● TASK REQUIREMENTS
Reproduce the entries below exactly, but only from the line containing "intros Hi Hd Halc." to the line containing "match r with", inclusive.

● EXERCISE MATERIAL

******************************

(** * Stream / Device / Mixer (device.cpp): a shallow embedding

    The program keeps [Stream] objects on the free store and hands them
    around as [shared_ptr<Stream>]; a [Mixer] holds two vectors of such
    pointers.  The embedding keeps that shape: a store maps addresses to
    streams, a mixer holds lists of addresses, and every member function is
    a computation over the pair (mixer object, store) that may return,
    throw a [std::string], or run into undefined behaviour.

    [double] is IEEE 754 binary64, modelled by the Standard Library's
    [spec_float] with [prec = 53] and [emax = 1024], rounding to nearest
    even.  [int] is 32 bits wide and [size_t] 64 bits. *)

From Stdlib Require Import ZArith String Bool Lia DecimalString.
From Stdlib Require Import DecimalZ.
From Stdlib Require Import Floats.SpecFloat.
From stdpp Require Import base option list gmap.

Local Open Scope Z_scope.

(** ** binary64 *)

Module Double.

Definition prec : Z := 53.
Definition emax : Z := 1024.

Definition double : Type := spec_float.

(** A [spec_float] is a binary64 datum when its mantissa is canonical and
    its exponent is in range. *)
Definition valid (x : double) : bool := valid_binary prec emax x.

Definition add (x y : double) : double := SFadd prec emax x y.
Definition div (x y : double) : double := SFdiv prec emax x y.

(** Literal [0] converted to [double]. *)
Definition zero : double := S754_zero false.

(** Integral-to-floating conversion of a [size_t] (round to nearest even). *)
Definition of_size (n : Z) : double := binary_normalize prec emax n 0 false.

(** [1.0], what [of_size 1] evaluates to. *)
Definition one : double := S754_finite false 4503599627370496 (-52).

(** [x == y] of C++. *)
Definition eqb (x y : double) : bool := SFeqb x y.

Definition is_nan (x : double) : bool :=
  match x with S754_nan => true | _ => false end.
Lemma bfs_ruta_simple_witness :
  bfs_grados_de_separacion grafo_escenario "A" "H"
    = Some (Some ["A"; "G"; "H"], None) ∧
  NoDup ["A"; "G"; "H"] ∧
  (∀ x, x ∈ ["A"; "G"; "H"] → x ∈ dom grafo_escenario) ∧
  length ["A"; "G"; "H"] ≤ size (dom grafo_escenario).
Proof.
  assert (bfs_grados_de_separacion grafo_escenario "A" "H"
          = Some (Some ["A"; "G"; "H"], None)) as Hr by (by vm_compute).
  split; [repeat split; assumption|]. exact (bfs_ruta_simple _ _ _ _ Hr).
Defined.

(** Walks read backwards. *)
Lemma es_camino_reverse grafo s t p :
  (∀ a b, arista grafo a b → arista grafo b a) →
  es_camino grafo s t p → es_camino grafo t s (reverse p).
Proof.
  intros Hsim (H0 & Hl & Hs). split_and!.
  - by rewrite <- head_lookup, head_reverse.
  - by rewrite last_reverse, head_lookup.
  - intros i u v Hi HSi.
    apply lookup_lt_Some in HSi as Hlt. rewrite length_reverse in Hlt.
    rewrite reverse_lookup in Hi by lia.
    rewrite reverse_lookup in HSi by lia.
    apply Hsim, (Hs (length p - S (S i))); [done|].
    by replace (S (length p - S (S i))) with (length p - S i) by lia.
Qed.

Lemma simetrico_arista grafo a b :
  simetrico grafo → arista grafo a b → arista grafo b a.
Proof.
  intros Hsim (va & Ha & Hb)%arista_lookup. apply arista_lookup. eauto.
Qed.

Lemma bfs_alcanzable grafo inicio destino :
  inicio ∈ dom grafo → destino ∈ dom grafo →
  alcanzable grafo inicio destino →
  ∃ ruta,
    bfs_grados_de_separacion grafo inicio destino = Some (Some ruta, None).
Proof.
  intros Hi Hd Halc.
  destruct (bfs_con_claves grafo inicio destino Hi Hd)
    as (r & -> & [(p & -> & _)|[_ Hno]]); [eauto | done].
Qed.
(** * Real-time order updates: the change-notification fan-out core

    A shallow embedding of [backend/websocket_manager.py],
    [backend/database.py], [backend/models.py] and [backend/main.py], and the
    properties of the connection registry, the broadcaster, the notification
    listener and the start-up path that the specification states.

    Python objects that the code shares (the module-level [manager], the
    [db] global of [main.py]) live in one [World] record that every coroutine
    threads along; exceptions are values of a result type; calls into
    libraries (Starlette sockets, asyncpg, json, pydantic) are fields of a
    [Platform] and every theorem holds for all of them. *)

From Stdlib Require Import List String Ascii ZArith Lia Bool Arith PeanoNat.
From Stdlib Require Import Decimal DecimalString.
Import ListNotations.
Local Open Scope string_scope.
Set Warnings "-register-all".

(* ===================================================================== *)
(** ** Python values, exceptions and results *)
(* ===================================================================== *)

Module Py.

(** The classes of exception the code tells apart.  Every value of [Exn]
    is an instance of [Exception]: it is what [except Exception] catches.
    Signals outside that class (task cancellation, interpreter exit) are
    outside the model. *)
Inductive ExnKind : Type :=
| KHTTPException (status_code : Z) (detail : string)
| KWebSocketDisconnect
| KOther (cls : string).

(** [text] is what [str(e)] gives, as the f-strings of the code print it. *)
Record Exn : Type := mkExn { kind : ExnKind; text : string }.

Inductive Result (A : Type) : Type :=
| Ok (a : A)
| Raise (e : Exn).
Arguments Ok {A} a.
Arguments Raise {A} e.

Definition is_ok {A : Type} (r : Result A) : bool :=
  match r with Ok _ => true | Raise _ => false end.

(** The values that travel through the code: what [json.loads] builds,
    plus the timestamps that asyncpg rows carry. A [dict] keeps its
    insertion order; lookup takes the first binding of a key. *)
Inductive PyVal : Type :=
| PNone
| PBool (b : bool)
| PInt (z : Z)
| PFloat (repr : string)
| PStr (s : string)
| PDatetime (iso : string)
| PList (items : list PyVal)
| PDict (kvs : list (string * PyVal)).

Fixpoint dict_get (kvs : list (string * PyVal)) (k : string) : option PyVal :=
  match kvs with
  | [] => None
  | (k', v) :: rest => if String.eqb k k' then Some v else dict_get rest k
  end.

(** [str(n)] for an [int]. *)
Definition str_of_Z (z : Z) : string := NilZero.string_of_int (Z.to_int z).

(** Truthiness of [x] in [if not x] where [x] is [None] or a [dict]. *)
Definition truthy (o : option PyVal) : bool :=
  match o with
  | None => false
  | Some (PDict []) => false
  | Some _ => true
  end.

End Py.
Import Py.

(* ===================================================================== *)
(** ** models.py *)
(* ===================================================================== *)

Module Models.

Inductive OrderStatus : Type := PENDING | SHIPPED | DELIVERED.

Definition OrderStatus_value (s : OrderStatus) : string :=
  match s with
  | PENDING => "pending"
  | SHIPPED => "shipped"
  | DELIVERED => "delivered"
  end.

Record OrderCreate : Type := mkOrderCreate {
  oc_customer_name : string;
  oc_product_name : string;
  oc_status : OrderStatus
}.

Record OrderUpdate : Type := mkOrderUpdate {
  customer_name : option string;
  product_name : option string;
  status : option OrderStatus
}.

End Models.
Import Models.

(* ===================================================================== *)
(** ** The platform: everything the code calls but does not define *)
(* ===================================================================== *)

(** A [WebSocket] is an opaque handle; [in] and [list.remove] compare handles
    by identity, which is equality of the handle's number here. *)
Definition WebSocket : Type := nat.
Definition Pool : Type := nat.
Definition Connection : Type := nat.

(** A query parameter handed to asyncpg. *)
Inductive SqlValue : Type :=
| SqlStr (s : string)
| SqlStatus (s : OrderStatus)
| SqlPy (v : PyVal).

(** [Net] is the state of the outside world: the peers behind the sockets,
    the store with its table and its notification channel, the process
    environment.  Each call may change it and may raise. *)
Record Platform : Type := mkPlatform {
  Net : Type;
  ws_accept : WebSocket -> Net -> Result unit * Net;
  ws_send_text : WebSocket -> string -> Net -> Result unit * Net;
  ws_send_json : WebSocket -> PyVal -> Net -> Result unit * Net;
  ws_receive_json : WebSocket -> Net -> Result PyVal * Net;
  json_loads : string -> Result PyVal;
  json_dumps : PyVal -> Result string;
  py_str : PyVal -> string;
  getitem_error : PyVal -> string -> Exn;
  getattr_error : PyVal -> string -> Exn;
  os_getenv : string -> Net -> option string;
  asyncpg_create_pool : string -> Z -> Z -> Z -> Net -> Result Pool * Net;
  asyncpg_connect : string -> Net -> Result Connection * Net;
  add_listener : Connection -> string -> Net -> Result unit * Net;
  pool_fetch : Pool -> string -> list SqlValue -> Net -> Result (list PyVal) * Net;
  pool_fetchrow : Pool -> string -> list SqlValue -> Net -> Result (option PyVal) * Net;
  OrderCreate_init : PyVal -> Result OrderCreate;
  OrderUpdate_init : PyVal -> Result OrderUpdate
}.

(* ===================================================================== *)
(** ** The shared state and the monad of coroutines *)
(* ===================================================================== *)

(** [ConnectionManager.__init__]. *)
Record ConnectionManager : Type := mkManager {
  active_connections : list WebSocket;
  connection_count : Z
}.

Definition ConnectionManager_init : ConnectionManager :=
  {| active_connections := []; connection_count := 0 |}.

(** [Database.__init__]; [listening_task] is never assigned by the code. *)
Record Database : Type := mkDatabase {
  database_url : string;
  pool : option Pool;
  listener_connection : option Connection
}.

Definition Database_init (url : string) : Database :=
  {| database_url := url; pool := None; listener_connection := None |}.

Inductive Level : Type := INFO | ERROR.

(** One attempted send on a socket, with whether it returned ([true]) or
    raised ([false]). *)
Inductive Wire : Type :=
| WText (ws : WebSocket) (message : string) (delivered : bool)
| WJson (ws : WebSocket) (data : PyVal) (delivered : bool).

Definition wire_ws (x : Wire) : WebSocket :=
  match x with WText ws _ _ => ws | WJson ws _ _ => ws end.

Section World.

Variable P : Platform.

(** [manager] is [websocket_manager.manager]; [main_db] is the global [db]
    of [main.py].  [wire], [logs] and [queries] record, oldest first, the
    sends attempted on sockets, the log records and the statements handed
    to the store: they are observations, the code never reads them. *)
Record World : Type := mkWorld {
  net : Net P;
  manager : ConnectionManager;
  main_db : option Database;
  wire : list Wire;
  logs : list (Level * string);
  queries : list (string * list SqlValue)
}.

******************************

● WRITTEN RESPONSE
  intros Hi Hd Halc.
  destruct (bfs_con_claves grafo inicio destino Hi Hd)
    as (r & -> & [(p & -> & _)|[_ Hno]]); [eauto | done].
Qed.
(** * Real-time order updates: the change-notification fan-out core

    A shallow embedding of [backend/websocket_manager.py],
    [backend/database.py], [backend/models.py] and [backend/main.py], and the
    properties of the connection registry, the broadcaster, the notification
    listener and the start-up path that the specification states.

    Python objects that the code shares (the module-level [manager], the
    [db] global of [main.py]) live in one [World] record that every coroutine
    threads along; exceptions are values of a result type; calls into
    libraries (Starlette sockets, asyncpg, json, pydantic) are fields of a
    [Platform] and every theorem holds for all of them. *)

From Stdlib Require Import List String Ascii ZArith Lia Bool Arith PeanoNat.
From Stdlib Require Import Decimal DecimalString.
Import ListNotations.
Local Open Scope string_scope.
Set Warnings "-register-all".

(* ===================================================================== *)
(** ** Python values, exceptions and results *)
(* ===================================================================== *)

Module Py.

(** The classes of exception the code tells apart.  Every value of [Exn]
    is an instance of [Exception]: it is what [except Exception] catches.
    Signals outside that class (task cancellation, interpreter exit) are
    outside the model. *)
Inductive ExnKind : Type :=
| KHTTPException (status_code : Z) (detail : string)
| KWebSocketDisconnect
| KOther (cls : string).

(** [text] is what [str(e)] gives, as the f-strings of the code print it. *)
Record Exn : Type := mkExn { kind : ExnKind; text : string }.

Inductive Result (A : Type) : Type :=
| Ok (a : A)
| Raise (e : Exn).
Arguments Ok {A} a.
Arguments Raise {A} e.

Definition is_ok {A : Type} (r : Result A) : bool :=
  match r with Ok _ => true | Raise _ => false end.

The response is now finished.